Fixing Duplicate Content (and no, I’m not going to talk about pagination)

There’s been a lot of attention on one of my favourite SEO issues recently, particularly duplicate content. “dupe content” is just one of those subjects that never go away. Why? It seems that for every fix we apply to sort the problem out, an entirely new kind of duplicate content can occur. The other problem is that it takes a while for an inexperienced SEO to learn enough about the problem, how to diagnose it, and how to solve it on their site once and for all.

A lot of the posts we’ve seen recently tend to focus on the same subject. Pagination! And, the same solution: using a noindex, follow tag to sort it out. (this includes me, by the way :-) ) This is all fine, but what if you don’t have that kind of issue, or you have pagination, you’ve fixed it, but you still have other problems?

This post is going to focus on two more sources of duplicate content frustration in your internal site architecture. Our old friend the session_id, and tracking codes for analytics packages. We’re going to talk about user agent detection, conditional redirects and javascript onclick events and, if you’re really desperate, robots.txt wildcards.

1) Hiding Analytics tracking with Onclick events

The ultimate irony. Google blog and offer advice about reducing duplicate content. They also have an analytics package whose tracking codes are littered all over the internet which is causing heaps of the stuff. How can you prevent leaking a tracking code like ?utm_source= when you need to track the ROI of the link? Use a java onclick event.

For the moment, Googlebot can’t see or execute these types of links. Here’s an example:

>>>  Seogadget home page <<<

Here’s the code:

Javascript Onclick event - hidden tracking string in url

When you click the link, you will be taken back to my homepage but you’ll see the utm_source= query appended to the end of the url. Disable javascript with web developer toolbar on this page and mouseover the same link and you’ll only see a canonicalised homepage link – which, for the time being at least, Googlebot will respect. At least you won’t be leaking any more urls into Google’s index.

Hiding tracking code (or any query string) from search engines can be useful, but what if that code is already in the index? We’ll come on to that in a moment.

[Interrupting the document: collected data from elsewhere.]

(** [n] calls of [shift] in a row: what they return, in order, and the
    buffer afterwards. *)
Fixpoint shifts (n : nat) (rb : t) : list (option IAudioFrame) * t :=
  match n with
  | O => ([], rb)
  | S n' =>
      let '(frame, rb1) := shift rb in
      let '(rest, rb2) := shifts n' rb1 in
      (frame :: rest, rb2)
  end.

End RingBuffer.

(** ** FrameProcessor.ts *)

Module FrameProcessor.

Definition _maxReasonableChunkSizeBytes : Z := 64 * 1024.

(** The character classes of the two regular expressions: the class
    [[A-Za-z0-9+/]], the sign [=], and [\s] (the white space and line
    terminators of ECMAScript). *)
Definition is_base64_char (c : jschar) : bool :=
  ((65 <=? c) && (c <=? 90) || (97 <=? c) && (c <=? 122)
   || (48 <=? c) && (c <=? 57) || (c =? 43) || (c =? 47))%N.

Definition is_padding_char (c : jschar) : bool := (c =? 61)%N.

Definition is_whitespace (c : jschar) : bool :=
  ((9 <=? c) && (c <=? 13) || (c =? 32) || (c =? 160) || (c =? 5760)
   || (8192 <=? c) && (c <=? 8202) || (c =? 8232) || (c =? 8233)
   || (c =? 8239) || (c =? 8287) || (c =? 12288) || (c =? 65279))%N.

(** The rest of a string after its longest prefix in [[A-Za-z0-9+/]]. *)
Fixpoint skip_base64_chars (s : jsstring) : jsstring :=
  match s with
  | c :: s' => if is_base64_char c then skip_base64_chars s' else s
  | [] => []
  end.

(** [_validBase64Regex.test(s)] for [/^[A-Za-z0-9+/]*={0,2}$/]: the
    class does not contain [=], so a match takes the whole prefix in
    the class and is left with at most two [=] up to the end. *)
Definition _validBase64Regex_test (s : jsstring) : bool :=
  match skip_base64_chars s with
  | [] => true
  | [c1] => is_padding_char c1
  | [c1; c2] => is_padding_char c1 && is_padding_char c2
  | _ => false
  end.

(** [(s.match(/=/g) || []).length]. *)
Definition count_padding (s : jsstring) : Z :=
  Z.of_nat (List.length (List.filter is_padding_char s)).

Record t := {
  _sequenceNumber : Z;
  _frameIntervalMs : Z;
  _sampleRate : Z;
  _bytesPerSample : Z
}.

(** [constructor(frameIntervalMs = 20, sampleRate = 16000,
    bytesPerSample = 2)]. *)
Definition new (frameIntervalMs sampleRate bytesPerSample : Z) : t :=
  {| _sequenceNumber := 0;
     _frameIntervalMs := frameIntervalMs;
     _sampleRate := sampleRate;
     _bytesPerSample := bytesPerSample |}.

Definition new_default : t := new 20 16000 2.

Definition setBytesPerSample (bytes : Z) (fp : t) : t :=
  {| _sequenceNumber := _sequenceNumber fp;
     _frameIntervalMs := _frameIntervalMs fp;
     _sampleRate := _sampleRate fp;
     _bytesPerSample := bytes |}.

2) Session id’s leaking all over the place

Most SEO blogs say “don’t use session id’s”. That’s great advice – most recent content management systems no longer use session id’s. That’s not to say that legacy content management systems should be binned.

If you have a site index full of session_id’s, you might want to consider setting up a conditional 301 redirect to send any known search bot back to the canonical version of the URL. I call this “session stripping”, detecting the user agent on every url and 301ing out any query string or session id that will cause duplicate content in a search engine index. My good friend Gareth Jenkins is working with me on a technical post on how to do just that in ASP code. Subscribe to my RSS feed and you’ll get it in a few days time.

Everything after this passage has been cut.